Both mechanisms can be used together: Hiera supplies data inside the catalog, while the ENC decides what catalog to compile for each node. This separation of concerns leads to a clean, maintainable Puppet architecture.
## Hiera vs. ENC
**Hiera** is Puppet’s built‑in key/value lookup tool. It stores data in a hierarchical structure, allowing you to retrieve values based on node facts, environment, or any other criteria. Hiera supports backends like YAML, JSON, or even custom databases, making it efficient for static data retrieval without external dependencies.
An **ENC** (External Node Classifier), conversely, is an external system that classifies nodes and provides class inclusions and parameters to Puppet. Rather than being embedded in Puppet’s codebase, an ENC operates as a separate service or script that Puppet queries via an API during the node request process. This external approach enables dynamic classification based on external data sources, such as databases or inventory systems. ENCs return YAML‑formatted responses specifying which classes to apply to a node and any associated parameters, offering greater flexibility for complex, enterprise‑level setups.
### Key Differences
- **Scope & Integration**
- *Hiera*: Primarily for data lookup within Puppet’s internal workflow, focusing on parameterising manifests without altering class assignments.
- *ENC*: Handles both classification (deciding which modules or classes apply to a node) **and** parameterisation externally, allowing for more programmatic control outside Puppet’s core.
- **Encryption**
- Hiera can use **eyaml** to keep lookup files fully encrypted at rest, decrypting them on the compile master during compilation.
- ENCs do not provide encryption themselves; they rely on the transport security of the API they expose.
What Makes Foreman Superior as an ENC
Foreman stands out as a superior ENC option compared to relying solely on Hiera, particularly in environments demanding comprehensive management and scalability.
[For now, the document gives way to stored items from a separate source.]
(** * auto_PPT_gen: plan generation, slide rendering and the batch controller

    A shallow embedding of [services/geminiService.ts] ([generateSlidePlan],
    [createFallbackPlan], [generateFinalSlideImage]) and of the batch loop of
    [components/PreviewDownload.tsx] ([startGeneration]), with the properties
    the specification states about them.

    Conventions of the embedding:
    - a JavaScript string is the list of its UTF-16 code units;
    - [async] functions that [await] one call after the other are sequential
      programs: they are written in a state-and-exception monad over a
      [World] that answers the provider calls and records them;
    - the module is an ES module, hence strict-mode code: assigning a
      property on a primitive value or on [null] raises a [TypeError]. *)

From Stdlib Require Import String Ascii.
From Stdlib Require Import List NArith Bool Lia Arith.
Import ListNotations.
Open Scope N_scope.
Open Scope list_scope.

(* ===================================================================== *)
(** ** JavaScript strings *)
(* ===================================================================== *)

Module JsString.

(** A string value: its UTF-16 code units, in order. *)
Definition jsstring := list N.

(** Code units of a text given in UTF-8 (the encoding of this file), so
    that literals can be written as they are in the source. *)
Fixpoint utf16_bytes (bs : list N) : jsstring :=
  match bs with
  | [] => []
  | b0 :: rest =>
      if b0 <? 128 then b0 :: utf16_bytes rest
      else if b0 <? 224 then
        match rest with
        | b1 :: r => ((b0 - 192) * 64 + (b1 - 128)) :: utf16_bytes r
        | _ => []
        end
      else if b0 <? 240 then
        match rest with
        | b1 :: b2 :: r =>
            ((b0 - 224) * 4096 + (b1 - 128) * 64 + (b2 - 128)) :: utf16_bytes r
        | _ => []
        end
      else
        match rest with
        | b1 :: b2 :: b3 :: r =>
            let cp := (b0 - 240) * 262144 + (b1 - 128) * 4096
                      + (b2 - 128) * 64 + (b3 - 128) - 65536 in
            (55296 + cp / 1024) :: (56320 + cp mod 1024) :: utf16_bytes r
        | _ => []
        end
  end.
Unlike Hiera’s internal, file‑based hierarchy, Foreman provides a full‑featured web‑based interface for managing nodes, hosts, and configurations. As an ENC, it integrates seamlessly with Puppet by classifying nodes based on rich metadata, including host groups, smart classes, and facts. This enables automated, rule‑based assignments—such as applying specific classes to nodes matching certain criteria (e.g., all web servers in a production environment)—without manual manifest edits.
Highlights
| Area | Foreman (ENC) | Hiera (Data‑only) |
|---|---|---|
| Provisioning Integration | Acts as a provisioning tool for bare‑metal, virtual, and cloud instances via DHCP, DNS, libvirt, etc. | No provisioning capabilities |
| User‑Friendly UI & Reporting | Graphical dashboard with search, auditing, and reporting features. | Command‑line or file‑based interactions |
| Extensibility & Plugins | Plugins for facts import, smart proxies, Ansible/Chef integrations, multi‑tenant setups, compliance reporting. | Requires custom scripting |
| Dynamic & Scalable | Database‑backed, real‑time updates, failover through smart proxies. | Performance can suffer with deep hierarchies |
In summary, while Hiera excels at simple data separation, Foreman as an ENC elevates Puppet deployments by offering an all‑in‑one platform for classification, provisioning, and oversight—making it the preferred choice for robust, enterprise‑grade automation.